¡Conoce las leyes de la espiritualidad para acércate más a la felicidad!

¡Conoce las leyes de la espiritualidad para acércate más a la felicidad!

Suele llegar un momento en la vida por el que todos pasamos que es la pérdida de identidad, una crisis emocional interna a veces desencadenada por algún factor otras veces simplemente llega sin más, sin dar explicación, y se instaura para hacernos sentir confusos, irrealizados, tristes, miedosos… En ese momento, trabajar la espiritualidad es una buena ayuda para derribar el muro que crea esa dualidad. ¡Vamos a ver cómo puede ayudarnos en nuestro camino a la felicidad!

La espiritualidad es interna

La espiritualidad es el recorrido interno que hace una persona por su estado psíquico, moral, con tal de investigar y crecer como persona.
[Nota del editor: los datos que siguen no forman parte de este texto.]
(** X20. The six actions that raise plain errors answer every failure of the
    request with a new [Error]: the caller gets a message, and can read no
    status code from what is thrown.  For a status other than 500, 404, 401,
    403 and 429 the message is "PDF4Me API error (<status>): ...", with the
    message of the failure or "Unknown error". *)
Theorem failure_status_goes_into_message (this : Runtime) (a : Action) (index : nat)
    (calls own : list NetworkCall) (r : Completion (list INodeExecutionData))
    (payload : IDataObject) (failure : ErrorObject) :
  executeAction this a index calls = (r, calls ++ own) →
  payload ∈ payloadsOf own →
  pdf4meAsyncRequest this (pathOf a) payload = inl failure →
  raisesNodeErrors a = false →
  ∃ msg,
    r = Throw (Error msg)
    ∧ statusCodeOf (Error msg) = None
    ∧ ∀ status,
        code failure ≠ Some "ECONNRESET" →
        statusCode failure = Some status →
        status ∉ [0; 500; 404; 401; 403; 429]%Z →
        ∃ docContent docName,
          payload !! "docContent" = Some (VStr docContent)
          ∧ payload !! "docName" = Some (VStr docName)
          ∧ msg = "PDF4Me API error (" +:+ pretty status +:+ "): "
                  +:+ orElse (message failure) "Unknown error"
                  +:+ " | " +:+ debugContext docContent docName.
Proof.
  intros Hrun Hin Hanswer Hplain. answer Hrun Hin Hanswer.
  unfold requestErrorOf, plainRequestError. rewrite Hplain.
  eexists. split; [reflexivity|]. split; [done|].
  intros status Hcode Hstatus Hnot. distinct_keys Hnot.
  exists docContent, docName. split; [done|]. split; [done|].
  unfold describeRequestError, hasStatusCode. rewrite Hstatus.
  rewrite !bool_decide_eq_false_2 by congruence.
  by rewrite (proj2 (Z.eqb_neq status 0)) by done.
Qed.

Lemma failure_status_goes_into_message_witness :
  ∃ msg,
    (executeAction (Example.runtime Cases.badGatewayResponse) InvoiceParser 0 []).1
    = Throw (Error msg)
    ∧ statusCodeOf (Error msg) = None
    ∧ ∀ status,
        code Cases.badGateway ≠ Some "ECONNRESET" →
        statusCode Cases.badGateway = Some status →
        status ∉ [0; 500; 404; 401; 403; 429]%Z →
        ∃ docContent docName,
          (object [ ("docName", VStr "document.pdf");
                    ("docContent", VStr "JVBERi0xLjQK"); ("IsAsync", VBool true) ]
           : IDataObject) !! "docContent" = Some (VStr docContent)
          ∧ (object [ ("docName", VStr "document.pdf");
                      ("docContent", VStr "JVBERi0xLjQK"); ("IsAsync", VBool true) ]
             : IDataObject) !! "docName" = Some (VStr docName)
          ∧ msg = "PDF4Me API error (" +:+ pretty status +:+ "): "
                  +:+ orElse (message Cases.badGateway) "Unknown error"
                  +:+ " | " +:+ debugContext docContent docName.
Proof.
  apply (failure_status_goes_into_message (Example.runtime Cases.badGatewayResponse)
           InvoiceParser 0 []
           [AsyncRequest "/api/v2/ProcessInvoice"
              (object [ ("docName", VStr "document.pdf");
                        ("docContent", VStr "JVBERi0xLjQK"); ("IsAsync", VBool true) ])]).
  - vm_compute. reflexivity.
  - constructor.
  - reflexivity.
  - reflexivity.
Defined.

(** ** Metadata and payload *)

(** X21. In every action but the invoice action, the custom fields that the
    metadata of a result records are the custom field keys that went out in
    the request: [customFieldsUsed] is there exactly when [CustomFieldKeys]
    was sent, with the same list. *)
Theorem metadata_records_keys_sent (this : Runtime) (a : Action) (index : nat)
    (calls own : list NetworkCall) (records : list INodeExecutionData)
    (payload : IDataObject) :
  executeAction this a index calls = (Normal records, calls ++ own) →
  payload ∈ payloadsOf own →
  a ≠ InvoiceParser →
  ∃ record metadata,
    records = [record]
    ∧ json record !! "_metadata" = Some (VObj metadata)
    ∧ metadata !! "customFieldsUsed" = payload !! "CustomFieldKeys".
Proof.
  intros Hrun Hin Hother.
  destruct (action_request this a index calls own _ payload Hrun Hin)
    as (docName & docContent & metadata & _ & _ & _ & Hr & Hpayload & Hmetadata).
  unfold answered in Hr.
  destruct (pdf4meAsyncRequest this (pathOf a) payload) as [failure|result]; [done|].
  destruct (processed this a result) as [processedData|e]; [|done].
  injection Hr as ->.
  eexists _, metadata. split; [reflexivity|]. split; [apply lookup_insert_eq|].
  destruct Hpayload as (_ & _ & _ & Hsent).
  destruct Hmetadata as (_ & _ & _ & _ & _ & Hrecorded).
  rewrite (Hsent "CustomFieldKeys"), (Hrecorded "customFieldsUsed")
    by (apply (bool_decide_unpack (_ ∉ _)); vm_compute; exact I).
  unfold metadataFieldOf, optionalFieldOf.
  by destruct a.
Qed.

Lemma metadata_records_keys_sent_witness :
  ∃ record metadata,
    [resultItem (VObj ∅)
       (object (metadataEntries (Example.runtime Cases.textResponse)
                  "Pay stub processed successfully using AI" "document.pdf"
                  "aiProcessPayStub"))
       (Some 0)] = [record]
    ∧ json record !! "_metadata" = Some (VObj metadata)
    ∧ metadata !! "customFieldsUsed"
      = (object [ ("docName", VStr "document.pdf");
                  ("docContent", VStr "JVBERi0xLjQK"); ("IsAsync", VBool true) ]
         : IDataObject) !! "CustomFieldKeys".
Proof.
  apply (metadata_records_keys_sent (Example.runtime Cases.textResponse) PayStub 0 []
           [AsyncRequest "/api/v2/ProcessPayStub"
              (object [ ("docName", VStr "document.pdf");
                        ("docContent", VStr "JVBERi0xLjQK"); ("IsAsync", VBool true) ])]).
  - vm_compute. reflexivity.
  - constructor.
  - discriminate.
Defined.
(** ** The node *)

Section Dispatch.

Variable this : Runtime.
Este camino, se recorre creando estados de bienestar, sanación o liberación. No tiene porqué deberse a ninguna divinidad: la espiritualidad es el crecimiento personal y se logra por uno mismo.
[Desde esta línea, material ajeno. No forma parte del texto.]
Lemma parse_counted :
  exists st,
    parse index find_prior subsong channel codeSequence = Ok st /\
    good seq n (copyMap st) (branchFrequencyMap st) /\
    counted n (copyMap st) (branchFrequencyMap st).
Proof.
  destruct (parse_completes index find_prior subsong channel codeSequence
              Hsound) as (st & Hp & Hg & _).
  exists st. split; [done|]. split; [done|].
  unfold parse in Hp. fold seq in Hp. fold n in Hp.
  set (st0 := parse_loop _ _ _ _ _ n _) in Hp.
  assert (Hinv0 : parse_inv seq
            (parse_init index subsong channel codeSequence))
    by apply parse_init_inv.
  assert (Hn : ps_i st0 = n).
  { apply parse_loop_progress; [done|done|unfold n, seq; simpl; lia]. }
  assert (Hc : counted (ps_i st0) (copyMap st0) (branchFrequencyMap st0)).
  { apply parse_loop_counted; [done|].
    intros L k. cbn [parse_init ps_i copyMap branchFrequencyMap].
    rewrite replicate_lookup_total by done. done. }
  rewrite Hn in Hp, Hc. destruct (Nat.ltb_spec n n); [lia|].
  injection Hp as <-. done.
Qed.

End Counting.

(** X27.  With a [find_prior] that returns true earlier matches, the
    greedy parse ends, and its copy map sends every position to a
    position at or before it that is its own image and holds the same
    code (the index telling the codes apart). *)
Theorem copyMap_same_code (index : AlphaCode -> AlphaChar)
    (find_prior : nat -> list AlphaChar -> nat * nat)
    (subsong channel : Z) (codeSequence : list AlphaCode) :
  sound_prior find_prior (alphaSequence index codeSequence) ->
  index_injective index codeSequence ->
  exists st,
    parse index find_prior subsong channel codeSequence = Ok st /\
    length (copyMap st) = length codeSequence /\
    forall p, p < length codeSequence ->
      copyMap st !!! p <= p /\
      copyMap st !!! (copyMap st !!! p) = copyMap st !!! p /\
      codeSequence !! (copyMap st !!! p) = codeSequence !! p.
Proof.
  intros Hsound Hinj.
  destruct (parse_counted index find_prior subsong channel codeSequence
              Hsound) as (st & Hp & Hg & _).
  assert (Hlen : length (alphaSequence index codeSequence)
                 = length codeSequence) by apply length_fmap.
  rewrite Hlen in Hg.
  exists st. split; [done|]. split.
  - apply (RoundTrip.cm_length index codeSequence _ _ Hg).
  - intros p Hp'.
    apply (RoundTrip.cm_facts index codeSequence _ _ Hinj Hg p Hp').
Qed.

Lemma copyMap_same_code_witness :
  exists st,
    parse Suffix.index Suffix.find_prior 0 0 motif = Ok st /\
    length (copyMap st) = length motif /\
    forall p, p < length motif ->
      copyMap st !!! p <= p /\
      copyMap st !!! (copyMap st !!! p) = copyMap st !!! p /\
      motif !! (copyMap st !!! p) = motif !! p.
Proof.
  apply (copyMap_same_code Suffix.index Suffix.find_prior 0 0 motif).
  - apply SuffixFacts.find_prior_sound.
  - intros a b _ _ H. exact H.
Defined.

(** X28.  With such a [find_prior], the branch tables the parse leaves
    count the transitions of the copy map exactly: the entry for
    successor [k] in the table of [L] is the number of places where a
    position mapped to [L] is followed by a position mapped to [k], and is
    absent when there are none; every table has its keys in increasing
    order and no count of 0. *)
Theorem branch_counts (index : AlphaCode -> AlphaChar)
    (find_prior : nat -> list AlphaChar -> nat * nat)
    (subsong channel : Z) (codeSequence : list AlphaCode) :
  sound_prior find_prior (alphaSequence index codeSequence) ->
  exists st,
    parse index find_prior subsong channel codeSequence = Ok st /\
    (forall L, wf_table (branchFrequencyMap st !!! L)) /\
    forall L k,
      count_of (branchFrequencyMap st !!! L) k
      = transitions (length codeSequence) (copyMap st) L k.
Proof.
  intros Hsound.
  destruct (parse_counted index find_prior subsong channel codeSequence
              Hsound) as (st & Hp & Hg & Hc).
  assert (Hlen : length (alphaSequence index codeSequence)
                 = length codeSequence) by apply length_fmap.
  rewrite Hlen in Hg, Hc.
  exists st. split; [done|]. split; [apply (good_wf Hg)|done].
Qed.

Lemma branch_counts_witness :
  exists st,
    parse Suffix.index Suffix.find_prior 0 0 motif = Ok st /\
    (forall L, wf_table (branchFrequencyMap st !!! L)) /\
    forall L k,
      count_of (branchFrequencyMap st !!! L) k
      = transitions (length motif) (copyMap st) L k.
Proof.
  apply (branch_counts Suffix.index Suffix.find_prior 0 0 motif).
  apply SuffixFacts.find_prior_sound.
Defined.

End CountFacts.

(** ** The jump table *)

Module JumpMapFacts.
Import Code Huffman JumpMap HuffmanFacts.

Local Open Scope nat_scope.

Lemma load_jumps_perm (fm : frequencies) :
  forall heap, load_jumps fm heap ≡ₚ repeated fm ++ heap.
Proof.
  unfold repeated. induction fm as [|[c n] fm IH]; intros heap; [done|].
  cbn [load_jumps snd]. rewrite filter_cons. cbn [snd].
  destruct (Nat.eqb_spec n 1) as [Hn|Hn].
  - rewrite decide_False by lia. apply IH.
  - rewrite decide_True by done. rewrite IH.
    by rewrite <- Permutation_middle.
Qed.

Section Heap.

Variable extract :
  list (AlphaCode * nat) -> option ((AlphaCode * nat) * list (AlphaCode * nat)).
Hypothesis extract_takes_one : takes_one extract.

Lemma jump_loop_spec (fuel : nat) :
  forall (heap : list (AlphaCode * nat)) (jm : jump_index),
    length heap < fuel ->
    NoDup (fst <$> heap) ->
    (forall p, p ∈ heap -> 2 <= snd p) ->
    (forall c, c ∈ (fst <$> heap) -> jm !! c = None) ->
    exists jm',
      jump_loop extract fuel heap jm = Ok jm' /\
      (forall c i, jm' !! c = Some i ->
         jm !! c = Some i \/
         (i < Nat.min 32 (length heap) /\ c ∈ (fst <$> heap))) /\
      (forall c i, jm !! c = Some i -> jm' !! c = Some i) /\
      (forall i, i < Nat.min 32 (length heap) ->
         exists c, c ∈ (fst <$> heap) /\ jm' !! c = Some i) /\
      (forall c1 c2 i,
         c1 ∈ (fst <$> heap) -> c2 ∈ (fst <$> heap) ->
         jm' !! c1 = Some i -> jm' !! c2 = Some i -> c1 = c2).
Proof.
  induction fuel as [|fuel IH]; intros heap jm Hf Hnd Hcnt Hfresh; [lia|].
  cbn [jump_loop]. pose proof (extract_takes_one heap) as Hex.
  destruct (extract heap) as [[x r]|].
  2:{ subst heap. exists jm. split; [done|]. split; [by left|].
      split; [done|]. split; [cbn; lia|].
      intros c1 c2 i Hc1. by apply elem_of_nil in Hc1. }
  assert (Hlen : length heap = S (length r)) by (by rewrite Hex).
  assert (Hkeys : forall c, c ∈ (fst <$> heap)
                            <-> c = fst x \/ c ∈ (fst <$> r)).
  { intros c. rewrite Hex, fmap_cons, elem_of_cons. done. }
  rewrite Hex, fmap_cons in Hnd. apply NoDup_cons in Hnd as [Hx Hndr].
  assert (Hcx : 2 <= snd x).
  { apply Hcnt. rewrite Hex. apply list_elem_of_here. }
  assert (Hcr : forall p, p ∈ r -> 2 <= snd p).
  { intros p Hp. apply Hcnt. rewrite Hex. by apply list_elem_of_further. }
  destruct (Nat.leb_spec (snd x) 1) as [|_]; [lia|].
  destruct (Nat.ltb_spec 31 (length r)) as [Hbig|Hsmall].
  - destruct (IH r jm) as (jm' & -> & HA & HB & HC & HD);
      [lia|done|done| |].
    { intros c Hc. apply Hfresh, Hkeys. by right. }
    assert (Hnone : jm' !! fst x = None).
    { destruct (jm' !! fst x) as [i|] eqn:E; [|done].
      apply HA in E as [E|[_ E]]; [|done].
      rewrite Hfresh in E; [done|]. apply Hkeys. by left. }
    exists jm'. split; [done|].
    replace (Nat.min 32 (length heap)) with (Nat.min 32 (length r)) by lia.
    split; [|split; [done|split]].
    + intros c i Hc. apply HA in Hc as [Hc|[Hi Hc]]; [by left|right].
      split; [done|]. apply Hkeys. by right.
    + intros i Hi. destruct (HC i Hi) as (c & Hc & E).
      exists c. split; [apply Hkeys; by right|done].
    + intros c1 c2 i H1 H2 E1 E2.
      apply Hkeys in H1 as [->|H1]; [congruence|].
      apply Hkeys in H2 as [->|H2]; [congruence|].
      by apply (HD c1 c2 i).
  - destruct (IH r (<[fst x := length r]> jm))
      as (jm' & -> & HA & HB & HC & HD); [lia|done|done| |].
    { intros c Hc. rewrite lookup_insert_ne by (intros <-; done).
      apply Hfresh, Hkeys. by right. }
    assert (Hxi : jm' !! fst x = Some (length r)).
    { apply HB. apply lookup_insert_eq. }
    assert (Hold : forall c i,
              jm' !! c = Some i -> c ∈ (fst <$> r) -> i < length r).
    { intros c i E Hc. apply HA in E as [E|[Hi _]]; [|lia].
      rewrite lookup_insert_ne in E by (intros <-; done).
      rewrite Hfresh in E; [done|]. apply Hkeys. by right. }
    exists jm'. split; [done|]. split; [|split; [|split]].
    + intros c i Hc. apply HA in Hc as [Hc|[Hi Hc]].
      * destruct (decide (c = fst x)) as [->|Hne].
        -- rewrite lookup_insert_eq in Hc. injection Hc as <-.
           right. split; [lia|]. apply Hkeys. by left.
        -- rewrite lookup_insert_ne in Hc by done. by left.
      * right. split; [lia|]. apply Hkeys. by right.
    + intros c i Hc. apply HB.
      rewrite lookup_insert_ne; [done|]. intros <-.
      rewrite Hfresh in Hc; [done|]. apply Hkeys. by left.
    + intros i Hi. destruct (decide (i = length r)) as [->|Hne].
      * exists (fst x). split; [apply Hkeys; by left|done].
      * destruct (HC i ltac:(lia)) as (c & Hc & E).
        exists c. split; [apply Hkeys; by right|done].
    + intros c1 c2 i H1 H2 E1 E2.
      apply Hkeys in H1 as [->|H1]; apply Hkeys in H2 as [->|H2].
      * done.
      * rewrite Hxi in E1. injection E1 as <-.
        pose proof (Hold _ _ E2 H2). lia.
      * rewrite Hxi in E2. injection E2 as <-.
        pose proof (Hold _ _ E1 H1). lia.
      * by apply (HD c1 c2 i).
Qed.

End Heap.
Este recorrido interno, parece algo difícil y muy lejano, sobre todo en nuestra sociedad actual en la que tendemos a separar mucho el cuerpo de la mente y a focalizarnos más en el exterior que en nuestro interior. ¡Pero no es tan complicado!: se trata de conocernos, respetar y respetarnos, querer y querernos. Trabajar el perdón, el agradecimiento y la compasión, nos llevan a un mejor entendimiento y autoconocimiento y eso permite poder ver todo desde otro plano más lejano, menos apegado a las situaciones o materiales que nos impiden evolucionar.
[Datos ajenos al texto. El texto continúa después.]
(** * Terragrunt provider: directory discovery, plan generation, cleanup

    A shallow embedding of
    [internal/providers/terraform/terragrunt_provider.go].

    The Go code talks to the outside world (the terragrunt binary, the file
    system, the logger).  Those calls are kept abstract: they are fields of an
    environment record that act on an abstract [World], and every call is
    recorded, with its arguments and its answer, in an event trace.  The Go
    functions themselves are written in a small state-and-trace monad, with
    [defer] modelled by an explicit stack that is unwound when the function
    leaves. *)

From Stdlib Require Import String Ascii Bool Arith PeanoNat Lia List.
From Stdlib.Strings Require Import Byte.
Import ListNotations.

Set Implicit Arguments.

Local Open Scope string_scope.
Local Open Scope list_scope.

(** ** Data *)

(** Go's [[]byte]. *)
Definition bytes := list byte.

(** Go's [error] values, identified with their message. *)
Definition error := string.

(** [errors.Wrap(err, msg)]. *)
Definition Wrap (err : error) (msg : string) : error :=
  String.append msg (String.append ": " err).

(** The fields of [CmdOptions] this file reads or writes. *)
Record CmdOptions := mkCmdOptions {
  TerraformBinary : string;
  Dir : string;
  TerraformConfigFile : string
}.

Record TerragruntInfo := mkTerragruntInfo {
  ConfigPath : string;
  WorkingDir : string
}.

(** The embedded [*DirProvider]: the fields used here. *)
Record DirProvider := mkDirProvider {
  dp_Path : string;
  dp_TerraformBinary : string;
  dp_UseState : bool;
  dp_IsTerragrunt : bool
}.

Record TerragruntProvider := mkTerragruntProvider {
  tp_Path : string;
  tp_EnableDashboard : bool;
  tp_DirProvider : DirProvider
}.

Definition defaultTerragruntBinary : string := "terragrunt".
Definition minTerragruntVer : string := "v0.28.1".

(** A Go call either returns or panics (here: an index out of range). *)
Inductive Result (A : Type) : Type :=
| Returned (a : A)
| Panicked.
Arguments Panicked {A}.

(** ** Events: one per call that leaves the process *)

Inductive Event : Type :=
| EvSpinnerNew (msg : string)
| EvSpinnerFail
| EvSpinnerSuccess
| EvPrintTerraformErr (err : error)
| EvCmd (opts : CmdOptions) (args : list string) (r : bytes + error)
| EvChecks (r : option error)
| EvBuildOpts (path : string) (r : CmdOptions + error)
| EvShow (opts : CmdOptions) (planFile : string) (r : bytes + error)
| EvPlan (opts : CmdOptions) (initOnFail : bool)
         (r : string * bytes * option error)
| EvRemove (path : string) (r : option error)
| EvWarn (err : error).

(** ** The monad: abstract world, emitted events *)

Section Monad.
Variable World : Type.

Definition M (A : Type) : Type := World -> A * list Event * World.

Definition ret {A} (a : A) : M A := fun w => (a, [], w).

Definition bind {A B} (m : M A) (f : A -> M B) : M B :=
  fun w =>
    let '(a, e1, w1) := m w in
    let '(b, e2, w2) := f a w1 in
    (b, e1 ++ e2, w2).

Definition emit (e : Event) : M unit := fun w => (tt, [e], w).

(** Observations on a finished run. *)
Definition value {A} (r : A * list Event * World) : A := fst (fst r).
Definition events {A} (r : A * list Event * World) : list Event :=
  snd (fst r).
Definition final {A} (r : A * list Event * World) : World := snd r.
End Monad.

Arguments ret {World A} a.
Arguments bind {World A B} m f.
Arguments emit {World} e.
Arguments value {World A} r.
Arguments events {World A} r.
Arguments final {World A} r.

Notation "x <- m ;; k" := (bind m (fun x => k))
  (at level 61, m at next level, right associativity).
Notation "m ;;; k" := (bind m (fun _ => k))
  (at level 61, right associativity).

(** ** [bytes.SplitAfter] *)

(** [bytes.HasPrefix s p]. *)
Fixpoint HasPrefix (s p : bytes) {struct p} : bool :=
  match p, s with
  | [], _ => true
  | _ :: _, [] => false
  | a :: p', b :: s' => Byte.eqb a b && HasPrefix s' p'
  end.

(** [bytes.Index s sep]: position of the first instance of [sep] in [s],
    [None] for Go's [-1]. *)
Fixpoint Index (s sep : bytes) : option nat :=
  if HasPrefix s sep then Some 0
  else match s with
       | [] => None
       | _ :: s' => option_map S (Index s' sep)
       end.

(** The loop of Go's [genSplit] with [sepSave = len(sep)] and no limit on the
    number of pieces: cut after the first instance of [sep], go on with the
    rest, and end with whatever remains.  [fuel] bounds the number of cuts. *)
Fixpoint genSplit (fuel : nat) (s sep : bytes) : list bytes :=
  match fuel with
  | 0 => [s]
  | S fuel' =>
      match Index s sep with
      | None => [s]
      | Some m =>
          firstn (m + length sep) s
            :: genSplit fuel' (skipn (m + length sep) s) sep
      end
  end.

(** [bytes.SplitAfter s sep] for a non-empty [sep]; every cut consumes at
    least one byte, so [length s] cuts are enough (see
    [genSplit_fuel_enough]). *)
Definition SplitAfter (s sep : bytes) : list bytes :=
  genSplit (length s) s sep.

(** [[]byte{'}', '\n'}] *)
Definition braceNewline : bytes := [x7d; x0a]%byte.

(** ** The environment *)

Section Provider.
Variable World : Type.

(** Types of the schema and config packages, which are not part of this
    file. *)
Variable Metadata : Type.
Variable Resources : Type.
Variable Usage : Type.

Record Project := mkProject {
  Name : string;
  ProjectMetadata : Metadata;
  HasDiff : bool;
  PastResources : option Resources;
  ProjectResources : Resources
}.

(** Everything the provider calls but does not define. *)
Record Env := mkEnv {
  (** [Cmd(opts, args...)] *)
  env_Cmd : CmdOptions -> list string -> World -> (bytes + error) * World;
  (** [p.checks()] *)
  env_checks : DirProvider -> World -> option error * World;
  (** [p.buildCommandOpts(path)] *)
  env_buildCommandOpts :
    DirProvider -> string -> World -> (CmdOptions + error) * World;
  (** [p.runShow(opts, spinner, planFile)] *)
  env_runShow :
    DirProvider -> CmdOptions -> string -> World -> (bytes + error) * World;
  (** [p.runPlan(opts, spinner, initOnFail)]: all three results are
      returned, also next to an error. *)
  env_runPlan :
    DirProvider -> CmdOptions -> bool -> World ->
    (string * bytes * option error) * World;
  (** [os.Remove(name)] *)
  env_Remove : string -> World -> option error * World;
  (** [json.Unmarshal(data, &info)] *)
  json_Unmarshal : bytes -> TerragruntInfo + error;
  (** [filepath.Dir], [filepath.Join] *)
  filepath_Dir : string -> string;
  filepath_Join : string -> string -> string;
  (** [config.DetectProjectMetadata], with [Type] then set to [p.Type()] *)
  DetectProjectMetadata : string -> Metadata;
  setType : Metadata -> string -> Metadata;
  (** [schema.GenerateProjectName] *)
  GenerateProjectName : Metadata -> bool -> string;
  (** [NewParser(p.ctx).parseJSON(j, usage)]: past resources, resources *)
  parseJSON : bytes -> Usage -> (Resources * Resources) + error
}.

Variable E : Env.

Local Abbreviation M := (M World).

(** Calls into the environment, each leaving its event. *)
Definition call {A} (f : World -> A * World) (ev : A -> Event) : M A :=
  fun w => let '(a, w') := f w in (a, [ev a], w').

Definition Cmd (opts : CmdOptions) (args : list string) : M (bytes + error) :=
  call (env_Cmd E opts args) (EvCmd opts args).

Definition checks (p : DirProvider) : M (option error) :=
  call (env_checks E p) EvChecks.

Definition buildCommandOpts (p : DirProvider) (path : string)
  : M (CmdOptions + error) :=
  call (env_buildCommandOpts E p path) (EvBuildOpts path).

Definition runShow (p : DirProvider) (opts : CmdOptions) (planFile : string)
  : M (bytes + error) :=
  call (env_runShow E p opts planFile) (EvShow opts planFile).

Definition runPlan (p : DirProvider) (opts : CmdOptions) (initOnFail : bool)
  : M (string * bytes * option error) :=
  call (env_runPlan E p opts initOnFail) (EvPlan opts initOnFail).

Definition os_Remove (name : string) : M (option error) :=
  call (env_Remove E name) (EvRemove name).

(** ** [getProjectDirs] *)

(** Lines 124-127: split, then drop the last piece when there are several. *)
Definition splitJSONs (out : bytes) : list bytes :=
  let jsons := SplitAfter out braceNewline in
  if Nat.ltb 1 (length jsons) then firstn (length jsons - 1) jsons else jsons.

(** Lines 132-146: the decoding loop, with the two slices built so far. *)
Fixpoint decodeDirs (jsons : list bytes) (configDirs workingDirs : list string)
  : M (list string * list string * option error) :=
  match jsons with
  | [] =>
      emit EvSpinnerSuccess ;;;
      ret (configDirs, workingDirs, None)
  | j :: rest =>
      match json_Unmarshal E j with
      | inr err =>
          emit EvSpinnerFail ;;;
          ret (configDirs, workingDirs, Some err)
      | inl info =>
          decodeDirs rest
            (configDirs ++ [filepath_Dir E (ConfigPath info)])
            (workingDirs ++ [WorkingDir info])
      end
  end.

(** Lines 112-116: the options and arguments of the discovery command. *)
Definition discoveryOpts (p : TerragruntProvider) : CmdOptions :=
  {| TerraformBinary := dp_TerraformBinary (tp_DirProvider p);
     Dir := tp_Path p;
     TerraformConfigFile := EmptyString |}.

Definition discoveryArgs : list string :=
  ["run-all"; "--terragrunt-ignore-external-dependencies"; "terragrunt-info"].

Definition getProjectDirs (p : TerragruntProvider)
  : M (list string * list string * option error) :=
  emit (EvSpinnerNew "Running terragrunt run-all terragrunt-info") ;;;
  r <- Cmd (discoveryOpts p) discoveryArgs ;;
  match r with
  | inr err =>
      emit EvSpinnerFail ;;;
      emit (EvPrintTerraformErr err) ;;;
      ret ([], [], Some err)
  | inl out => decodeDirs (splitJSONs out) [] []
  end.

(** A stream that holds one document [doc]: either the stream is [doc] and
    holds no separator, or [doc] ends with the separator, holds no earlier
    one, and is followed by a rest without separator (the empty rest, in
    what terragrunt prints). *)
Definition oneDocument (out doc : bytes) : Prop :=
  (out = doc /\ Index doc braceNewline = None) \/
  (exists body rest,
      doc = body ++ braceNewline /\
      Index doc braceNewline = Some (length body) /\
      Index rest braceNewline = None /\
      out = doc ++ rest).

(** ** [defer] *)

(** The two kinds of deferred call in this file. *)
Inductive Deferred : Type :=
| DeferRemove (name : string)
    (* defer os.Remove(opts.TerraformConfigFile) *)
| DeferCleanup (workingDirs : list string) (planFile : string).
    (* the deferred closure of lines 198-203 *)

(** ** [cleanupPlanFiles] *)

(** Lines 244-249. *)
Fixpoint removeEach (paths : list string) (planFile : string)
  : M (option error) :=
  match paths with
  | [] => ret None
  | path :: rest =>
      r <- os_Remove (filepath_Join E path planFile) ;;
      match r with
      | Some err => ret (Some err)
      | None => removeEach rest planFile
      end
  end.

Definition cleanupPlanFiles (paths : list string) (planFile : string)
  : M (option error) :=
  if String.eqb planFile EmptyString then ret None else removeEach paths planFile.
Una buena manera de liberarnos de pensamientos que frenan el avance por la senda de la felicidad es saber afrontar las situaciones que nos vienen dadas con cierta serenidad y comprensión. Para ello, podemos hacer uso de las 4 leyes de la espiritualidad.

¿Qué son las 4 leyes de la espiritualidad?

En la cultura hindú, las 4 leyes de la espiritualidad se aprenden desde pequeños. Son unos principios básicos que se mantienen intactos a lo largo del tiempo y que permiten la evolución espiritual de las personas.

Con las 4 leyes de la espiritualidad es más fácil comprender una situación que sucede, para facilitar el paso a la siguiente lección de la vida.

¿Qué dicen las leyes de la espiritualidad?

La persona que llega siempre es la persona correcta

Todas las personas que llegan a nuestras vidas, las personas con las que te relacionas, incluso las tóxicas, llegan por algo. Esta ley viene a decir que, a su paso, esas personas que no se queden, se llevarán algo de ti y tú de ellos. Tu evolución espiritual dependerá de cómo afrontes estas relaciones: unos serán una iluminación, otros serán tóxicos. Pero todos te aportarán algo. Y eso precisamente es lo que has de aprender. Cada relación es un aprendizaje y has de estar agradecido, incluso- aunque no inmediatamente- agradecido también por esas personas que te han querido mal, porque de ellas también habrás aprendido.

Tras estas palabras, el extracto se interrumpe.